**TO DO:** Where the records below show a line containing "(forall n', n ∈", start copying; end with the line containing "assert (GetChannelOrDefault w n", and copy it too.

**MATERIAL SUPPLIED:**
+ + + + + + +
(** Channel lookup.  In every execution a registered channel name has its own
    open channel, different registered names have different channels, and every
    other name gets the open channel of the default name.  Adding registers
    exactly the new name, removing unregisters exactly the removed one, and the
    default channel can be neither added nor removed. *)
Theorem channel_lookup es w n :
  execution es w ->
  (exists c d, GetChannelOrDefault w n = Some c /\ c ∈ chans (oplb w) /\ (c ∉ closed w) /\
    GetChannelOrDefault w defaultSendChannel = Some d /\ (n ∉ names (oplb w) -> c = d) /\
    (forall n', n ∈ names (oplb w) -> n' ∈ names (oplb w) -> n ≠ n' -> GetChannelOrDefault w n' ≠ Some c)) /\
  (n ≠ defaultSendChannel ->
     names (oplb (AddChannel w n).2) =
       (if decide (n ∈ names (oplb w)) then names (oplb w) else names (oplb w) ++ [n]) /\
     (n ∉ names (oplb (RemoveChannel w n).2)) /\
     (forall n', n ≠ n' -> GetChannelOrDefault (RemoveChannel w n).2 n' = GetChannelOrDefault w n')) /\
  AddChannel w defaultSendChannel = (Some (ErrSentinel ErrChannelCanNotBeReAdded), w) /\
  RemoveChannel w defaultSendChannel = (Some (ErrSentinel ErrChannelCanNotBeDeleted), w).
Proof.
  intros X. pose proof (wf_execution _ _ X) as W. split; [|split; [|done]].
  - destruct (GetChannel_default w W) as (d & rest & Ec & Ed).
    assert (GetChannelOrDefault w defaultSendChannel = Some d) as Gd by (unfold GetChannelOrDefault; by rewrite Ed).
    destruct (decide (n ∈ names (oplb w))) as [Hin|Hn].
    + destruct (listed_namesChans w n W Hin) as (c & Ecn & Hc). exists c, d.
      assert (GetChannelOrDefault w n = Some c) as Gn by (unfold GetChannelOrDefault; by rewrite Ecn).
      split_and!; try done; [by apply (wf_open w W)|].
      intros n' _ Hin' Hne G'. destruct (listed_namesChans w n' W Hin') as (c' & Ecn' & _).
      unfold GetChannelOrDefault in G'. rewrite Ecn' in G'. injection G' as ->.
      by apply Hne, (namesChans_inj w n n' c).
    + exists d, d. split_and!; try done; [by eapply GetChannel_unlisted | | ].
      * rewrite Ec. set_solver.
      * apply (wf_open w W). rewrite Ec. set_solver.
  - intros Hd. split_and!.
    + by apply AddChannel_names.
    + by apply RemoveChannel_names.
    + intros n' Hne. by apply RemoveChannel_others.
Qed.

(** ** Delivery *)

(** The objects sent on channel [c], and those of channel [c] that were collected. *)
Definition sent_on c (es : list event) : list SendableData :=
  omap (fun e => match e with Sent c' obj => if decide (c' = c) then Some obj else None | _ => None end) es.
Definition collected_from c (es : list event) : list SendableData :=
  omap (fun e => match e with Collected c' obj => if decide (c' = c) then obj else None | _ => None end) es.
Definition held w c : list SendableData :=
  match goroutines w !! c with Some (Forwarding (Some obj)) => [obj] | _ => [] end.
(* ===== verification/SendQueue.v ===== *)
(** * SendQueue: no channel of the load balancer starves ([libp2p/outgoingChannelLoadBalancer.go])

    [LoadBalancer.step] lets [CollectOneElementFromChannels] take the object of
    any goroutine that waits for the main channel.  Here the waiting goroutines
    are in the queue of the senders blocked on the channel, which is served in
    order of arrival.  This is a refinement of [LoadBalancer], so what is proved
    there holds for it, and it bounds the wait of every object. *)

From S2P Require Import Prelude Errors Interfaces LoadBalancer.
From Stdlib Require Import ZArith Lia String.
From stdpp Require Import prelude gmap strings list sets.

Section SendQueue.

Context {SendableData : Type}.
Implicit Types (w : world (SendableData := SendableData)) (c : nat) (q : list nat).

Record qworld : Type := mkQ {
  balancer : world (SendableData := SendableData);
  sendq : list nat
}.

Inductive qevent : Type :=
| Event (e : event (SendableData := SendableData))
| Queued (c : nat).

Definition is_collection (e : event (SendableData := SendableData)) : bool :=
  match e with Collected _ _ => true | _ => false end.

(** A goroutine that received an object arrives at [oplb.mainChan <- obj] and is
    queued; a collection takes the object of the first in the queue. *)
Inductive qstep : qworld -> qevent -> qworld -> Prop :=
| qstep_other w e w' q :
    step w e w' -> is_collection e = false -> qstep (mkQ w q) (Event e) (mkQ w' q)
| qstep_queue w c obj q :
    goroutines w !! c = Some (Forwarding obj) -> c ∉ q -> qstep (mkQ w q) (Queued c) (mkQ w (q ++ [c]))
| qstep_collect w c obj w' q :
    step w (Collected c obj) w' -> qstep (mkQ w (c :: q)) (Event (Collected c obj)) (mkQ w' q).

Inductive qrun : qworld -> list qevent -> qworld -> Prop :=
| qrun_nil s : qrun s [] s
| qrun_snoc s es s' e s'' : qrun s es s' -> qstep s' e s'' -> qrun s (es ++ [e]) s''.

Definition new_queue : qworld := mkQ NewOutgoingChannelLoadBalancer [].

Definition reachable (s : qworld) : Prop := exists es, qrun new_queue es s.

(** ** Simulation by the load balancer *)

Definition observed (es : list qevent) : list event :=
  omap (fun e => match e with Event e => Some e | Queued _ => None end) es.

Lemma qstep_simulated s e s' :
  qstep s e s' ->
  match e with
  | Event e => step (balancer s) e (balancer s')
  | Queued _ => balancer s' = balancer s
  end.
Proof. by destruct 1. Qed.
+ + + + + + +
**FINISHED TASK:**
    (forall n', n ∈ names (oplb w) -> n' ∈ names (oplb w) -> n ≠ n' -> GetChannelOrDefault w n' ≠ Some c)) /\
  (n ≠ defaultSendChannel ->
     names (oplb (AddChannel w n).2) =
       (if decide (n ∈ names (oplb w)) then names (oplb w) else names (oplb w) ++ [n]) /\
     (n ∉ names (oplb (RemoveChannel w n).2)) /\
     (forall n', n ≠ n' -> GetChannelOrDefault (RemoveChannel w n).2 n' = GetChannelOrDefault w n')) /\
  AddChannel w defaultSendChannel = (Some (ErrSentinel ErrChannelCanNotBeReAdded), w) /\
  RemoveChannel w defaultSendChannel = (Some (ErrSentinel ErrChannelCanNotBeDeleted), w).
Proof.
  intros X. pose proof (wf_execution _ _ X) as W. split; [|split; [|done]].
  - destruct (GetChannel_default w W) as (d & rest & Ec & Ed).
    assert (GetChannelOrDefault w defaultSendChannel = Some d) as Gd by (unfold GetChannelOrDefault; by rewrite Ed).
    destruct (decide (n ∈ names (oplb w))) as [Hin|Hn].
    + destruct (listed_namesChans w n W Hin) as (c & Ecn & Hc). exists c, d.
      assert (GetChannelOrDefault w n = Some c) as Gn by (unfold GetChannelOrDefault; by rewrite Ecn).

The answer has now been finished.